Kritik zu Vom Gießen des Zitronenbaums
Elia Suleiman präsentiert einmal mehr kunstvoll arrangierte cineastische Tableaus, in denen sich das Weltgeschehen, der Nahostkonflikt und der Konflikt mit einem übergiffigen Nachbarn spiegeln
Elia Suleiman trifft Reisevorkehrungen. Der sich selbst spielende Regisseur aus Nazareth will potenzielle Geldgeber für sein neues Filmprojekt kontaktieren. Um ihn herum geschehen derweil skurrile Dinge. Ein freundlicher Nachbar plündert seine Zitronen und rechtfertigt den Übergriff damit, er habe ja vorher gefragt. Ein anderer Nachbar erzählt die Geschichte von einer Schlange, die einen Autoreifen aufpumpt.

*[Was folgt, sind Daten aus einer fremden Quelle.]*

(** * tasks.py: the Invoke task layer of nautobot_plugin_nornir

    A shallow embedding of [src/tasks.py]: the truthy parser [is_truthy],
    the compose-command composer [docker_compose], the dispatch helper
    [run_command] and the lint/test tasks that the aggregate task [tests]
    chains together.

    Python strings are [string]; a [dict] with string keys (the [**kwargs]
    of a call, the [env] of a child process) is a [gmap string _]; an
    exception is a value of [Exn] threaded through an error/state monad
    whose state is the chronological log of external effects. *)

From Stdlib Require Import String Ascii List ZArith Bool.
From stdpp Require Import base strings gmap list.

Import ListNotations.
Local Open Scope string_scope.

(** ** Python values and exceptions *)

(** The values that reach [is_truthy] or travel in a [**kwargs] dict. *)
Inductive PyVal : Type :=
| PNone
| PBool (b : bool)
| PInt (z : Z)
| PStr (s : string)
| PDict (d : gmap string string).

(** What [context.run] hands back: an [invoke.Result]. *)
Record Result : Type := mkResult {
  stdout : string;
  stderr : string;
  exited : Z
}.

(** Exceptions.  [ValueError fmt arg] stands for
    [ValueError(fmt % (arg,))]; [TypeError] and [AttributeError] carry
    the name at fault; [UnexpectedExit] is what Invoke raises when the
    child process fails. *)
Inductive Exn : Type :=
| ValueError (fmt arg : string)
| AttributeError (attr : string)
| TypeError (kw : string)
| UnexpectedExit (r : Result)
| OtherError (msg : string).

(** ** String primitives of the runtime *)

(** [str.lower] on one character: ['A'..'Z'] go to ['a'..'z'].  Bytes
    above 127 are kept: no character outside ASCII lowers to a letter
    that occurs in a truth token, so the tokens recognised are the same. *)
Definition lower_ascii (c : ascii) : ascii :=
  let n := nat_of_ascii c in
  if (65 <=? n)%nat && (n <=? 90)%nat then ascii_of_nat (n + 32) else c.

Fixpoint lower (s : string) : string :=
  match s with
  | EmptyString => EmptyString
  | String c s' => String (lower_ascii c) (lower s')
  end.

(** [x in (t1, ..., tn)] for strings. *)
Fixpoint str_in_tuple (x : string) (ts : list string) : bool :=
  match ts with
  | [] => false
  | t :: ts' => if String.eqb x t then true else str_in_tuple x ts'
  end.

(** [needle in hay] for strings: some suffix of [hay] starts with
    [needle]. *)
Fixpoint str_contains (needle hay : string) : bool :=
  if String.prefix needle hay then true
  else match hay with
       | EmptyString => false
       | String _ hay' => str_contains needle hay'
       end.

(** [s.startswith(p)] and [s.endswith("/")]. *)
Definition startswith (p s : string) : bool := String.prefix p s.

Fixpoint endswith_sep (s : string) : bool :=
  match s with
  | EmptyString => false
  | String c EmptyString => Ascii.eqb c "/"
  | String _ s' => endswith_sep s'
  end.

(** [os.path.join(a, b)] of posixpath, two arguments. *)
Definition os_path_join (a b : string) : string :=
  if startswith "/" b then b
  else if orb (String.eqb a EmptyString) (endswith_sep a) then a ++ b
  else a ++ "/" ++ b.

(** ** is_truthy *)

Definition true_tokens : list string := ["y"; "yes"; "t"; "true"; "on"; "1"].
Definition false_tokens : list string := ["n"; "no"; "f"; "false"; "off"; "0"].

(** [distutils.util.strtobool]: lower-cases, then looks the value up in
    the two tuples; returns the integers 1 and 0. *)
Definition strtobool (val : string) : Exn + Z :=
  let val := lower val in
  if str_in_tuple val true_tokens then inr 1%Z
  else if str_in_tuple val false_tokens then inr 0%Z
  else inl (ValueError "invalid truth value %r" val).

(** [bool(n)] on an integer. *)
Definition py_bool (n : Z) : bool := negb (n =? 0)%Z.

(** [is_truthy(arg)].  A value that is neither a [bool] nor a [str] has
    no [lower] attribute, which is what [strtobool] first asks for. *)
Definition is_truthy (arg : PyVal) : Exn + bool :=
  match arg with
  | PBool b => inr b
  | PStr s =>
      match strtobool s with
      | inl e => inl e
      | inr n => inr (py_bool n)
      end
  | _ => inl (AttributeError "lower")
  end.

(** ** Configuration and context *)

(** The [nautobot_plugin_nornir] block of the Invoke configuration.
    [local] is a [bool] by default and a string when it is overridden
    from the environment. *)
Record Config : Type := mkConfig {
  nautobot_ver : string;
  project_name : string;
  python_ver : string;
  local : PyVal;
  compose_dir : string;
  compose_files : list string
}.

Record Context : Type := mkContext {
  nautobot_plugin_nornir : Config
}.

(** ** External effects *)

(** What the process does to the outside: a line printed, or a command
    handed to [context.run] together with its keyword arguments. *)
Inductive Event : Type :=
| EPrint (line : string)
| ERun (command : string) (kwargs : gmap string PyVal).

Abbreviation Trace := (list Event).

(** The double quote character, as a one-character string. *)
Definition dq : string := String (ascii_of_nat 34) EmptyString.

(** The outside world, as a function of everything the process has done
    so far: which paths are regular files, and how a command run through
    [context.run] ends. *)
Record World : Type := mkWorld {
  os_path_isfile : Trace -> string -> bool;
  shell : Trace -> string -> gmap string PyVal -> Exn + Result
}.

(** Computations: the log so far goes in, a value or an exception and the
    extended log come out. *)
Definition M (A : Type) : Type := Trace -> (Exn + A) * Trace.

Definition ret {A} (a : A) : M A := fun tr => (inr a, tr).

Definition raise {A} (e : Exn) : M A := fun tr => (inl e, tr).

Definition bind {A B} (c : M A) (k : A -> M B) : M B :=
  fun tr =>
    match c tr with
    | (inl e, tr') => (inl e, tr')
    | (inr a, tr') => k a tr'
    end.

Notation "'let*' x ':=' c 'in' k" := (bind c (fun x => k))
  (at level 10, x pattern, c at level 100, k at level 200).

Notation "c '>>' k" := (bind c (fun _ => k))
  (at level 90, right associativity).

Definition print (line : string) : M unit :=
  fun tr => (inr tt, (tr ++ [EPrint line])%list).

Section Helpers.

Variable world : World.

Definition isfile (path : string) : M bool :=
  fun tr => (inr (os_path_isfile world tr path), tr).

(** [context.run(command, **kwargs)]. *)
Definition context_run (command : string) (kwargs : gmap string PyVal)
  : M Result :=
  fun tr => (shell world tr command kwargs, (tr ++ [ERun command kwargs])%list).

(** *** docker_compose *)

Definition build_env (cfg : Config) : gmap string string :=
  <["PYTHON_VER" := python_ver cfg]>
    (<["NAUTOBOT_VER" := nautobot_ver cfg]> ∅).

(** One [-f] clause. *)
Definition f_clause (compose_file_path : string) : string :=
  " -f " ++ dq ++ compose_file_path ++ dq.

(** The loop over [compose_files], with [compose_command] as its
    accumulator. *)
Fixpoint add_compose_files (dir : string) (files : list string)
    (compose_command : string) : M string :=
  match files with
  | [] => ret compose_command
  | compose_file :: rest =>
      let compose_file_path := os_path_join dir compose_file in
      let* found := isfile compose_file_path in
      add_compose_files dir rest
        (if found
         then compose_command ++ f_clause compose_file_path
         else compose_command)
  end.

(** [docker_compose(context, command, **kwargs)].  Passing [env=] next
    to a [**kwargs] that has an [env] key is a [TypeError] of the call
    itself. *)
Definition docker_compose (context : Context) (command : string)
    (kwargs : gmap string PyVal) : M Result :=
  let cfg := nautobot_plugin_nornir context in
  let build_env := build_env cfg in
  let compose_command :=
    "docker-compose --project-name " ++ project_name cfg
      ++ " --project-directory " ++ dq ++ compose_dir cfg ++ dq in
  let* compose_command :=
    add_compose_files (compose_dir cfg) (compose_files cfg) compose_command in
  let compose_command := compose_command ++ " " ++ command in
  print ("Running docker-compose command " ++ dq ++ command ++ dq) >>
  match kwargs !! "env" with
  | Some _ => raise (TypeError "env")
  | None => context_run compose_command (<["env" := PDict build_env]> kwargs)
  end.

(** *** run_command *)

(** [run_command(context, command, **kwargs)].  Neither branch has a
    [return]: the value is Python's [None], here [None : option Result]. *)
Definition run_command (context : Context) (command : string)
    (kwargs : gmap string PyVal) : M (option Result) :=
  match is_truthy (local (nautobot_plugin_nornir context)) with
  | inl e => raise e
  | inr true =>
      context_run command kwargs >>
      ret None
  | inr false =>
      let docker_compose_status := "ps --services --filter status=running" in
      let* results :=
        docker_compose context docker_compose_status {["hide" := PStr "out"]} in
      let compose_command :=
        if str_contains "nautobot" (stdout results)
        then "exec nautobot " ++ command
        else "run --entrypoint '" ++ command ++ "' nautobot" in
      docker_compose context compose_command {["pty" := PBool true]} >>
      ret None
  end.

End Helpers.

(** ** Tests and linting tasks *)

(** The first definition of [flake8] (lines 260-264); the name is bound
    again further down. *)
Module Shadowed.

Definition flake8 (world : World) (context : Context) : M unit :=
  let command := "flake8 ." in
  run_command world context command ∅ >> ret tt.

End Shadowed.

Section Tasks.

Variable world : World.

Definition unittest (context : Context) (keepdb : bool) (label : string)
    (failfast buffer : bool) : M unit :=
  let command := "coverage run --module nautobot.core.cli test " ++ label in
  let command := if keepdb then command ++ " --keepdb" else command in
  let command := if failfast then command ++ " --failfast" else command in
  let command := if buffer then command ++ " --buffer" else command in
  run_command world context command ∅ >> ret tt.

Es ist eine fremde und seltsame Welt, die Suleiman in seiner Anthologie lose zusammenhängender Tableaus beobachtet. Mit den Klischees des Nahostkonflikts, die man aus Fernsehnachrichten kennt, haben diese Bilder nichts zu tun. Keine Raketeneinschläge, keine Intifada. Stattdessen: verdichtete, stilisierte Vignetten im Jacques-Tati-Stil. Da sitzt am Nachbartisch ein grimmiges Brüderpaar. Sie beschweren sich. Im Essen ihrer Schwester seien Spurenelemente von Alkohol gewesen. Der Wirt kennt seine Pappenheimer. Er ertränkt ihren Protest im Whiskey. Später wird Suleiman beim Autofahren überholt von einem Polizeiwagen, auf dessen Rücksitz eine gefesselte Frau sitzt. Fahrer und Beifahrer, israelische Polizisten, widmen sich mit schlafwandlerischer Hingabe ihren Sonnenbrillen.
Mit solchen aphoristisch zugespitzten, zuweilen traumartigen Beobachtungen, in denen der Regisseur und Hauptdarsteller jeweils als stoisch schweigender Betrachter zugegen ist, lotet Suleiman das widersprüchliche Selbstverständnis der Palästinenser und ihr gebrochenes Verhältnis zu den Israelis aus. Ohne erhobenen Zeigefinger. Der palästinensische Alltag erscheint in diesen surreal anmutenden Bildern, die mal mehr und mal weniger enigmatisch daherkommen, als routinierte Form von Agonie.
Auf den ersten Abschnitt, seinen Landsleuten in Nazareth gewidmet, folgen Szenen in Paris und New York. Lose gebündelt sind diese Episoden durch den Erzählfaden, demzufolge der Regisseur bei Produktionsfirmen vorspricht. Dabei verändern sich die Thematik und der Tonfall deutlich. Zwei Sujets treten in den Vordergrund: das Verhältnis zu Frauen und zur Gewalt. In der französischen Metropole, die man noch nie so gespenstisch menschenleer gesehen hat, erscheint der Bürgersteig wie ein Catwalk, auf dem Passantinnen wie verführerisch anmutende Models defilieren. Suleiman ironisiert den Blick eines Mannes, der in seiner Heimat offenbar nur verschleierte Frauen sieht. Entsprechend konfrontiert ihn das Pariser Trottoir mit einer Überdosis an Weiblichkeit. In New York schließlich tragen Passanten selbst beim Einkaufsbummel schwere Waffen – als zögen sie mit Silvester Stallone in den Dschungeleinsatz.
Was auch immer in der Welt geschieht, so die Pointe dieses – nicht durchweg subtilen – filmischen Gedichts, hat etwas mit dem Nahostkonflikt und den Palästinensern zu tun. War die erste halbe Stunde noch ein cineastisches Erlebnis, so geht dem Film zusehends die Luft aus. Ein liebenswürdiger Cameoauftritt von Gael García Bernal ändert daran nichts. Schade eigentlich.